Ia memperlihatkan case gitar yang bersandar di punggungnya.
"Busking?" Ia mengangguk menanggapi. Pandangan matanya kini ditujukan kepadaku.
"Kau lihat apa?"
"Apa yang di wajahmu itu?"
Aku mengerutkan dahi, kebingungan dengan ucapannya. Dengan sigap kuraih cermin kecil dari dalam tas, mencari jawabannya di wajahku.
"Tidak ada apa-apa," gumamku. Berulang kali cermin kecil memperlihatkan pantulan setiap sudut wajahku.
"Oh, sorry. Wajahmu memang begitu rupanya." Senyum tipis disematkannya.
Benar. Salahku menanggapi setiap ucapannya dengan serius.
"Kau cari mati ya?" Pertanyaan itu kerap kali keluar dari mulutku ketika berhadapan dengannya.
"Tidak juga, apa yang kau lakukan disini?" Ia balik bertanya.
"Eu.." Aku mengulur waktu, mencari-cari alasan yang tepat agar ia bisa segera meninggalkan tempat ini.
"Aku— bertemu teman lama. Jo, kau tidak ada urusan lain? Sebaiknya kau pergi." Aku mendorong pelan bahunya, berusaha menyingkirkan keberadaannya.
"Kau selesai jam berapa?" Ia menghentikan langkahnya.
"Entahlah," jawabku. Ia menjauhkan tanganku dari bahunya. Sepertinya ia menerima sinyal yang kuberikan.
"Ah, oke-oke, aku pergi." Tanpa banyak basa-basi akhirnya ia pergi menjauh. Aku bernafas lega. Karena sudah terlambat, aku segera memasuki kedai kopi itu dan mencari teman kencanku.
Pakaiannya rapih dari atas kepala sampai ke bawah kaki. Aku menyambut jabatan tangannya sembari memperkenalkan diri. Senyum canggung terpatri di ujung bibirku.

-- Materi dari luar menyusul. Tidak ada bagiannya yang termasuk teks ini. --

(** Whether the analysis counts the attempt as correct for the question. *)
Definition counted (question : Question) (index : nat) (stored : value)
  : bool :=
  match attemptAnswers JSON_parse stored 0 with
  | (Normal answers, _) =>
      match lookupAnswer answers index with
      | Normal studentAnswer =>
          truthy studentAnswer &&
          match toString studentAnswer, normalizedCorrect question with
          | Normal s, Normal nc =>
              let ns := toLowerCase (trim s) in
              if (question_type question =? "mcq")%string
                 && truthy (options question)
              then
                match parsedOptions JSON_parse question with
                | Normal opts =>
                    (ns =? nc)%string ||
                    (isArray opts && option_matches opts nc ns)
                | Throw optionError => (ns =? nc)%string
                | Return => false
                end
              else (ns =? nc)%string
          | _, _ => false
          end
      | _ => false
      end
  | _ => false
  end.

(** The marks of the questions the submit route awards, for the questions
    from position [index] on. *)
Fixpoint credits (answers : value) (questions : list Question) (index : nat)
  : Z :=
  match questions with
  | [] => 0
  | question :: rest =>
      (if awarded answers question index then marks question else 0)
      + credits answers rest (S index)
  end.

(** The number of attempts the analysis counts for a question. *)
Fixpoint tallies (question : Question) (index : nat) (attempts : list value)
  : Z :=
  match attempts with
  | [] => 0
  | stored :: rest =>
      (if counted question index stored then 1 else 0)
      + tallies question index rest
  end.

End Decisions.

(** Whether the answer found for the question is truthy and yet blank once
    trimmed. *)
Definition blank_answer (answers : value) (index : nat) : bool :=
  match lookupAnswer answers index with
  | Normal studentAnswer =>
      truthy studentAnswer &&
      match toString studentAnswer with
      | Normal s => (trim s =? EmptyString)%string
      | _ => false
      end
  | _ => false
  end.

(** Whether the question takes the plain comparison, or its options read
    as an array. *)
Definition options_are_list (JSON_parse : string -> option value)
  (question : Question) : bool :=
  negb ((question_type question =? "mcq")%string
        && truthy (options question))
  || match parsedOptions JSON_parse question with
     | Normal opts => isArray opts
     | _ => false
     end.


(** ** Rows of the examples *)

Definition quoted (s : string) : string :=
  String Json.quote (s ++ String Json.quote EmptyString).

(** A question whose options are stored as the JSON text
    [["Paris","London","Berlin"]], the correct answer being the index 0. *)
Definition capital : Question :=
  {| question_id := 1; question_quiz_id := 1; question_type := "mcq";
     marks := 10;
     options :=
       JStr ("[" ++ quoted "Paris" ++ "," ++ quoted "London" ++ ","
                 ++ quoted "Berlin" ++ "]");
     correct_answer := JStr "0" |}.

(** The same question, its options column already decoded by the driver. *)
Definition capital_decoded : Question :=
  {| question_id := 1; question_quiz_id := 1; question_type := "mcq";
     marks := 10;
     options := JArr [JStr "Paris"; JStr "London"; JStr "Berlin"];
     correct_answer := JStr "0" |}.

(** A question whose options column holds the text [Paris;London], which
    is not JSON. *)
Definition broken : Question :=
  {| question_id := 2; question_quiz_id := 1; question_type := "mcq";
     marks := 10;
     options := JStr "Paris;London";
     correct_answer := JStr "Paris" |}.

(** A short-answer question with no correct answer stored. *)
Definition essay : Question :=
  {| question_id := 3; question_quiz_id := 1;
     question_type := "short_answer";
     marks := 5; options := JNull; correct_answer := JNull |}.

Definition second : Question :=
  {| question_id := 4; question_quiz_id := 1;
     question_type := "short_answer";
     marks := 5; options := JNull; correct_answer := JStr "Seine" |}.

(** A quiz of subject 7 that is open, and one that is inactive and past
    its end date; student 5 is enrolled in subject 7. *)
Definition open_quiz : Quiz :=
  {| quiz_id := 1; subject_id := 7; total_marks := Some 10;
     start_date := None; end_date := None; is_active := true |}.

Definition closed_quiz : Quiz :=
  {| quiz_id := 1; subject_id := 7; total_marks := Some 10;
     start_date := None; end_date := Some 50; is_active := false |}.

Definition open_db : DB :=
  {| quizzes := [open_quiz]; student_subjects := [(5, 7)];
     quiz_attempts := []; questions := [capital_decoded; second];
     auto_increment := 1 |}.

Definition closed_db : DB :=
  {| quizzes := [closed_quiz]; student_subjects := [(5, 7)];
     quiz_attempts := []; questions := [capital_decoded; second];
     auto_increment := 1 |}.

(** An open quiz with no question yet. *)
Definition empty_db : DB :=
  {| quizzes := [open_quiz]; student_subjects := [(5, 7)];
     quiz_attempts := []; questions := []; auto_increment := 1 |}.

(** The database after student 5 submitted quiz 1 at time 60. *)
Definition graded_db : DB :=
  {| quizzes := [open_quiz]; student_subjects := [(5, 7)];
     quiz_attempts :=
       [{| attempt_id := 1; attempt_quiz_id := 1; student_id := 5;
           submitted_at := Some 60; score := 10; percentage := 100%Q;
           answers := JObj [("0", JStr "paris")] |}];
     questions := [capital_decoded; second];
     auto_increment := 2 |}.

(** Another start request of student 5 for quiz 1, run to its end. *)
Definition other_start (db : DB) : DB := snd (run 100 (start_route 5 1) db).

(** A schedule in which that request runs between the third and the
    fourth query of the request observed. *)
Definition racing : list (DB -> DB) :=
  [fun db => db; fun db => db; fun db => db; other_start].

Definition blanks : value := JObj [("0", JStr "  ")].

(** A question whose options are stored as an object keyed by position,
    and an attempt that chose the option of key 1. *)
Definition keyed : Question :=
  {| question_id := 5; question_quiz_id := 1; question_type := "mcq";
     marks := 2;
     options := JObj [("0", JStr "Paris"); ("1", JStr "London")];
     correct_answer := JStr "1" |}.

Definition london : value := JObj [("0", JStr "London")].

Definition zero_then_named : value :=
  JObj [("0", JNum 0); ("question-0", JStr "b")].

(** The number 0 submitted for the first question. *)
Definition zero_answer : value := JObj [("0", JNum 0)].

(** A question whose correct answer starts with a digit and goes on with
    letters. *)
Definition suffixed : Question :=
  {| question_id := 6; question_quiz_id := 1; question_type := "mcq";
     marks := 3;
     options := JArr [JStr "Paris"; JStr "London"];
     correct_answer := JStr "1abc" |}.

(** ** Further definitions *)

(** The sum of the marks of the questions. *)
Definition marks_total (questions : list Question) : Z :=
  fold_right (fun question acc => marks question + acc) 0 questions.

(** Evaluate the digit test on the next character of a decimal text. *)
Ltac eval_digit :=
  cbn [NilEmpty.string_of_uint digits Pos.of_uint_acc Pos.of_uint];
  match goal with
  | |- context [digit 10 ?c] =>
      let v := eval vm_compute in (digit 10 c) in
      change (digit 10 c) with v
  end;
  cbv iota beta.


(** Whether the attempt the routes would use for the pair, the first row
    the query returns, is absent or not yet submitted. *)
Definition open_for (quiz student : Z) (db : DB) : bool :=
  match select_attempts quiz student db with
  | [] => true
  | attempt :: _ => negb (submitted attempt)
  end.

(** ** The read-only student routes *)

(** What a route answers: the rows of [res.json], or a status with a
    message. *)
Inductive reply (A : Type) : Type :=
| Sent (a : A)
| Refused (code : Z) (message : string).
Arguments Sent {A} a.
Arguments Refused {A} code message.

(** [ORDER BY key DESC]: rows with a larger key first, rows without key
    last, rows with equal keys in the order of the table. *)
Definition key_ge (a b : option Z) : bool :=
  match a, b with
  | Some x, Some y => y <=? x
  | Some _, None => true
  | None, Some _ => false
  | None, None => true
  end.

Fixpoint insert_desc {A} (key : A -> option Z) (x : A) (l : list A)
  : list A :=
  match l with
  | [] => [x]
  | y :: rest =>
      if key_ge (key x) (key y) then x :: l
      else y :: insert_desc key x rest
  end.

Definition order_desc {A} (key : A -> option Z) (l : list A) : list A :=
  fold_right (insert_desc key) [] l.

(** A row of [GET /quizzes/:subject_id]: the quiz with the columns taken
    from the attempt of the student, if there is one. *)
Record AvailableQuiz : Type := {
  listed_quiz : Quiz;
  attempted : bool;
  my_score : option Z;
  my_percentage : option Q;
  in_progress : bool
}.

(** [q.subject_id = ? AND q.is_active = true
     AND (q.start_date IS NULL OR q.start_date <= ?)
     AND (q.end_date IS NULL OR q.end_date >= ?)] *)
Definition available (subject nowString : Z) (q : Quiz) : bool :=
  (subject_id q =? subject)
  && is_active q
  && match start_date q with Some d => d <=? nowString | None => true end
  && match end_date q with Some d => nowString <=? d | None => true end.

(** The columns computed from the joined attempt [qa], [None] when the
    left join found no attempt. *)
Definition available_row (q : Quiz) (qa : option Attempt) : AvailableQuiz :=
  {| listed_quiz := q;
     attempted :=
       match qa with Some a => submitted a | None => false end;
     my_score := option_map score qa;
     my_percentage := option_map percentage qa;
     in_progress :=
       match qa with Some a => negb (submitted a) | None => false end |}.

(** [LEFT JOIN quiz_attempts qa ON q.id = qa.quiz_id AND qa.student_id = ?] *)
Definition left_join_attempts (student : Z) (db : DB) (q : Quiz)
  : list AvailableQuiz :=
  match select_attempts (quiz_id q) student db with
  | [] => [available_row q None]
  | found => map (fun a => available_row q (Some a)) found
  end.

(** [GET /quizzes/:subject_id], [nowString] being the time the query is
    given.  The join with the experiments keeps every quiz: a quiz has
    exactly one experiment. *)
Definition available_route (nowString student subject : Z) (db : DB)
  : reply (list AvailableQuiz) :=
  match select_enrollment student subject db with
  | [] => Refused 403 "You are not enrolled in this subject"
  | _ :: _ =>
      Sent (order_desc (fun r => start_date (listed_quiz r))
              (flat_map (left_join_attempts student db)
                 (filter (available subject nowString) (quizzes db))))
  end.

(** A row of [GET /scores]. *)
Record ScoreRow : Type := {
  scored_quiz : Quiz;
  scored_score : Z;
  scored_percentage : Q;
  scored_at : Z
}.

(** [GET /scores]: the submitted attempts of the student, each joined with
    its quiz, the latest submission first.  The joins with the subject, the
    class and the experiment keep every row: each exists and is unique. *)
Definition scores_route (student : Z) (db : DB) : list ScoreRow :=
  order_desc (fun r => Some (scored_at r))
    (flat_map
       (fun qa =>
          match submitted_at qa with
          | Some at_ =>
              if student_id qa =? student then
                map (fun q =>
                       {| scored_quiz := q;
                          scored_score := score qa;
                          scored_percentage := percentage qa;
                          scored_at := at_ |})
                    (select_quiz (attempt_quiz_id qa) db)
              else []
          | None => []
          end)
       (quiz_attempts db)).

(** ** The question import of the teacher route

    [POST /quizzes/import-questions] reads questions from an uploaded
    spreadsheet, JSON file or CSV file.  The rows of the first sheet are
    taken as [xlsx.utils.sheet_to_json] gives them, and the content of the
    file as [fs.readFileSync] gives it. *)

Module ImportQuestions.

(** [s.split(c)] for a separator of one character. *)
Fixpoint split (c : ascii) (s : string) : list string :=
  match s with
  | EmptyString => [EmptyString]
  | String a rest =>
      match split c rest with
      | current :: others =>
          if Ascii.eqb a c then EmptyString :: current :: others
          else String a current :: others
      | [] => []
      end
  end.

(** [s.includes(sub)] *)
Fixpoint includes (sub s : string) : bool :=
  prefix sub s ||
  match s with
  | EmptyString => false
  | String _ rest => includes sub rest
  end.

(** [xs.findIndex(p)], counting from [index]; -1 when no element fits. *)
Fixpoint findIndex {A} (p : A -> bool) (xs : list A) (index : Z) : Z :=
  match xs with
  | [] => -1
  | x :: rest => if p x then index else findIndex p rest (index + 1)
  end.

(** [xs[i]] for a list of texts. *)
Definition at_index (xs : list string) (i : Z) : value :=
  if i <? 0 then JUndefined
  else match nth_error xs (Z.to_nat i) with
       | Some s => JStr s
       | None => JUndefined
       end.

(** [originalname.split('.').pop().toLowerCase()] *)
Definition fileExtension (originalname : string) : string :=
  toLowerCase (last (split "." originalname) EmptyString).

(** [v.trim()] and [v.toLowerCase()]: only a text has these methods. *)
Definition call_trim (v : value) : completion string :=
  match v with JStr s => Normal (trim s) | _ => Throw TypeError end.

Definition call_toLowerCase (v : value) : completion string :=
  match v with JStr s => Normal (toLowerCase s) | _ => Throw TypeError end.

(** A question as the import answers it. *)
Record question : Type := {
  question_text : value;
  question_type : string;
  options : value;
  correct_answer : value;
  marks : value;
  row_number : Z
}.
(** The body of the loop, with its [try] and [except]: the files after
    it, and the exception that passes, if any. *)
Definition process_one (d : Disk) (fs : files) (input_file : Collection)
  : files * option exn :=
  match process_document_collection_call (world input_file) with
  | Raise e => (fs, passing e)
  | Ok result =>
      let collection_name := parent_name input_file in
      let output_filename := output_filename collection_name in
      match write_end_of d output_filename result with
      | Written => (write_file output_filename (Whole result) fs, None)
      | NotOpened e => (fs, passing e)
      | Torn e => (write_file output_filename (Beginning result) fs, passing e)
      end
  end.

(** The loop over [input_files]: an exception that passes ends it. *)
Fixpoint process_all (d : Disk) (fs : files) (input_files : list Collection)
  : files * option exn :=
  match input_files with
  | [] => (fs, None)
  | input_file :: rest =>
      match process_one d fs input_file with
      | (fs', None) => process_all d fs' rest
      | (fs', Some e) => (fs', Some e)
      end
  end.

(** The driver: the output directory as it leaves it, and the exception
    that passes, if any.  The directory is made first; the search for
    the input files comes next, outside any [try]. *)
Definition process_collections (d : Disk) (dir : directory)
  : directory * option exn :=
  match mkdir_output d with
  | Raise e => (dir, Some e)
  | Ok _ =>
      let fs := made dir in
      match glob_inputs d with
      | Raise e => (Some fs, Some e)
      | Ok input_files =>
          let '(fs', e) := process_all d fs input_files in
          (Some fs', e)
      end
  end.

(** Two collections in directories of the same name. *)
Definition twin_disk : Disk :=
  {| mkdir_output := Ok tt;
     glob_inputs :=
       Ok [ {| parent_name := "Collection 1"; world := empty_world |};
            {| parent_name := "Collection 1"; world := missing_key_world |} ];
     write_end_of := fun _ _ => Written |}.

(** Case analysis on the outcome of one step of a [bind] chain. *)
Ltac step_ok H :=
  match type of H with
  | bind ?m _ = Ok _ =>
      let a := fresh "a" in
      let E := fresh "E" in
      destruct m as [a|?] eqn:E; simpl in H; [|discriminate H]
  end.
(** C9. [_mask_and_avg] divides every example's masked sum by the sum of
    its mask row without a guard: for a batch that is not empty and a
    mask of 0s and 1s it yields a number exactly when every mask row has
    a strictly positive sum, and a batch with an all-zero mask row makes
    the division, and with it the average, not finite. *)
Theorem mask_and_avg_defined_iff :
  forall (values : list vec) (padding_mask : mat) (B T : nat),
    length values = T ->
    Forall (fun v => length v = B) values ->
    has_shape padding_mask B T ->
    (0 < B)%nat ->
    is_mask padding_mask ->
    ((exists x, _mask_and_avg values padding_mask = Value x)
     <-> (forall b, (b < B)%nat -> 0 < reduce_sum (nth b padding_mask [])))
    /\ ((exists b, (b < B)%nat
                   /\ Forall (fun x => x = 0) (nth b padding_mask []))
        -> _mask_and_avg values padding_mask = NotFinite).
Proof.
  intros values mask B T HT Hv Hm HB Hmask.
  assert (Hzero : forall b, (b < B)%nat -> reduce_sum (nth b mask []) = 0 ->
                    _mask_and_avg values mask = NotFinite).
  { intros b Hb Hz.
    apply (mask_and_avg_not_finite values mask B T b); try assumption.
    rewrite <- (row_sum_below _ B T b) by assumption. assumption. }
  split; [split|].
  - intros [x Hx] b Hb.
    assert (Hge : 0 <= reduce_sum (nth b mask [])).
    { apply reduce_sum_mask_nonneg. unfold is_mask in Hmask.
      rewrite Forall_forall in Hmask. apply Hmask, nth_In.
      destruct Hm as [Hl _]. len_lia. }
    destruct (Rle_lt_dec (reduce_sum (nth b mask [])) 0) as [Hle|Hlt];
      [|assumption].
    rewrite (Hzero b Hb) in Hx by lra. discriminate.
  - intros Hpos. eexists.
    apply (mask_and_avg_value values mask B T); try assumption.
    intros b Hb. rewrite <- (row_sum_below _ B T b) by assumption.
    specialize (Hpos b Hb). lra.
  - intros [b [Hb Hall]]. apply (Hzero b Hb). apply reduce_sum_zero.
    assumption.
Qed.

(** ** Coverage *)

Lemma madd_shape (m m' : mat) (B n : nat) :
  has_shape m B n -> has_shape m' B n -> has_shape (madd m m') B n.
Proof.
  intros [Hl Hf] [Hl' Hf']. split.
  - unfold madd. rewrite map2_length. len_lia.
  - apply Forall_forall. intros row Hin.
    destruct (In_nth _ _ [] Hin) as [b [Hb Hrow]].
    unfold madd in Hb, Hrow. rewrite map2_length in Hb.
    rewrite (nth_map2 (A:=vec) (B:=vec) (C:=vec) vadd [] [] []) in Hrow
      by len_lia.
    subst row. unfold vadd. rewrite map2_length.
    pose proof (has_shape_nth m B n b (conj Hl Hf)) as H1.
    pose proof (has_shape_nth m' B n b (conj Hl' Hf')) as H2.
    len_lia.
Qed.

Lemma get2_zeros_like (m : mat) (b i : nat) : get2 (zeros_like m) b i = 0.
Proof.
  unfold get2, zeros_like.
  destruct (Nat.lt_ge_cases b (length m)) as [Hb|Hb].
  - rewrite (nth_map_lt (A:=vec) (B:=vec) _ [] []) by assumption.
    destruct (Nat.lt_ge_cases i (length (nth b m []))) as [Hi|Hi].
    + rewrite (nth_map_lt (A:=R) (B:=R) _ 0 0) by assumption. reflexivity.
    + apply nth_overflow. rewrite length_map. assumption.
  - rewrite (nth_overflow (map _ m)) by (rewrite length_map; assumption).
    apply nth_nil.
Qed.

Lemma zeros_like_shape (m : mat) (B n : nat) :
  has_shape m B n -> has_shape (zeros_like m) B n.
Proof.
  intros [Hl Hf]. unfold zeros_like. split.
  - rewrite length_map. assumption.
  - rewrite Forall_forall in *. intros row Hin. apply in_map_iff in Hin.
    destruct Hin as [r [Hr Hin]]. subst row. rewrite length_map.
    apply Hf. assumption.
Qed.

(** The coverage loss of one step, example by example. *)
Lemma covloss_entries (a cov : mat) (B n : nat) :
  has_shape a B n -> has_shape cov B n ->
  reduce_sum_axis1 (mmin a cov)
  = map (fun b => sum_below n (fun i => Rmin (get2 a b i) (get2 cov b i)))
        (seq 0 B).
Proof.
  intros Ha Hc. pose proof Ha as [Hal _]. pose proof Hc as [Hcl _].
  unfold reduce_sum_axis1, mmin. apply (nth_ext _ _ 0 0).
  - rewrite !length_map, map2_length, length_seq. len_lia.
  - intros b Hb. rewrite length_map, map2_length in Hb.
    assert (HbB : (b < B)%nat) by len_lia.
    rewrite (nth_map_lt (A:=vec) (B:=R) reduce_sum [] 0)
      by (rewrite map2_length; len_lia).
    rewrite (nth_map2 (A:=vec) (B:=vec) (C:=vec) _ [] [] []) by len_lia.
    rewrite (nth_map_lt (A:=nat) (B:=R) _ O 0) by (rewrite length_seq; len_lia).
    rewrite seq_nth by len_lia. simpl.
    pose proof (has_shape_nth _ _ _ _ Ha HbB) as Hla.
    pose proof (has_shape_nth _ _ _ _ Hc HbB) as Hlc.
    rewrite reduce_sum_nth, map2_length.
    replace (Nat.min (length (nth b a [])) (length (nth b cov []))) with n
      by len_lia.
    apply sum_below_ext. intros i Hi.
    rewrite (nth_map2 Rmin 0 0 0) by len_lia. reflexivity.
Qed.

(** The loop of [_coverage_loss] after the steps [pre]: the coverage is
    the sum of the attention of [pre], and every further step appends
    its term. *)
Lemma coverage_fold (B n : nat) (post : list mat) :
  forall (pre : list mat) (acc : list vec) (cov : mat),
    Forall (fun a => has_shape a B n) (pre ++ post) ->
    has_shape cov B n ->
    (forall b i, (b < B)%nat -> (i < n)%nat ->
       get2 cov b i = coverage_before (pre ++ post) (length pre) b i) ->
    fst (fold_left coverage_step post (acc, cov))
    = acc ++ map (fun t => map (fun b => covloss_term n (pre ++ post) t b)
                               (seq 0 B))
                 (seq (length pre) (length post)).
Proof.
  induction post as [|a post IH]; intros pre acc cov Hf Hc Hcov.
  - simpl. rewrite app_nil_r. reflexivity.
  - assert (Hnth : nth (length pre) (pre ++ a :: post) [] = a)
      by apply nth_middle.
    assert (Ha : has_shape a B n).
    { rewrite Forall_forall in Hf. apply Hf, in_elt. }
    simpl fold_left. unfold coverage_step at 2. simpl fst; simpl snd.
    replace (pre ++ a :: post) with ((pre ++ [a]) ++ post) in *
      by (rewrite <- app_assoc; reflexivity).
    rewrite (IH (pre ++ [a])).
    + rewrite <- app_assoc. f_equal. rewrite length_app. simpl length.
      rewrite Nat.add_1_r. simpl seq. simpl map. cbn [app]. f_equal.
      rewrite (covloss_entries a cov B n) by assumption.
      apply map_ext_in. intros b Hb. apply in_seq in Hb.
      unfold covloss_term. rewrite Hnth.
      apply sum_below_ext. intros i Hi. rewrite Hcov by len_lia. reflexivity.
    + assumption.
    + apply madd_shape; assumption.
    + intros b i Hb Hi. rewrite length_app. simpl length.
      rewrite Nat.add_1_r. unfold coverage_before.
      rewrite sum_below_S, Hnth.
      pose proof Hc as [Hcl _]. pose proof Ha as [Hal _].
      pose proof (has_shape_nth _ _ _ _ Hc Hb) as Hlc.
      pose proof (has_shape_nth _ _ _ _ Ha Hb) as Hla.
      rewrite get2_madd by len_lia.
      rewrite Hcov by assumption. reflexivity.
Qed.
Lemma socket_on_run name st :
  socket_on name st
    = (Ok tt, with_sock
                {| socket_id := socket_id (sock st); userId := userId (sock st);
                   userRole := userRole (sock st); driverId := driverId (sock st);
                   vehicleId := vehicleId (sock st); tripId := tripId (sock st);
                   rooms := rooms (sock st);
                   listeners := listeners (sock st) ++ [name] |} st).
Proof. reflexivity. Qed.

(** Projections of an updated state and of an updated socket. *)
Ltac step_simpl :=
  repeat (cbv beta;
          cbn [fst snd sock pg redis published outbox now pg_rejects
               redis_rejects with_sock with_pg with_redis with_outbox
               socket_id userId userRole driverId vehicleId tripId rooms listeners
               tail hd negb andb orb]).

(** One command of the monad. *)
Ltac mstep :=
  first [ rewrite bind_get_socket | rewrite bind_get_now | rewrite bind_ret
        | rewrite bind_emit | rewrite bind_socket_on | rewrite bind_socket_join
        | rewrite bind_bind_driver | rewrite bind_assoc | rewrite socket_on_run ];
  step_simpl.

Lemma try_catch_ok body handler st :
  (∀ s, (handler s).1 = Ok tt) → (try_catch body handler st).1 = Ok tt.
Proof.
  intros H. unfold try_catch. destruct (body st) as [[[]|] st']; [done|apply H].
Qed.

"Jadi, apa pekerjaanmu?" Tanya pria di hadapanku. Sepertinya ia tipe yang bicara langsung pada intinya.
"Oh, hanya pekerja kantoran biasa. Kau sendiri?" Pesanan kami akhirnya datang, aku memesan iced caramel latte, sementara ia memesan chamomile tea.
"Aku bekerja di kejaksaan, sebagai pasangan jaksa ketika menyelesaikan beberapa kasus. Ah apa kau tahu kalau tingkat perceraian di kalangan pasangan muda meningkat cukup tinggi dibandingkan waktu lalu?"
Pertanyaan tiba-tiba itu rasanya seperti menghidupkan tombol power di kepalaku.
"Ah, benarkah?" Respon klise terlontar begitu saja dari mulutku.
Ia mengangguk semangat, postur dan gaya bicaranya tampak seperti seorang pemateri di sebuah acara seminar.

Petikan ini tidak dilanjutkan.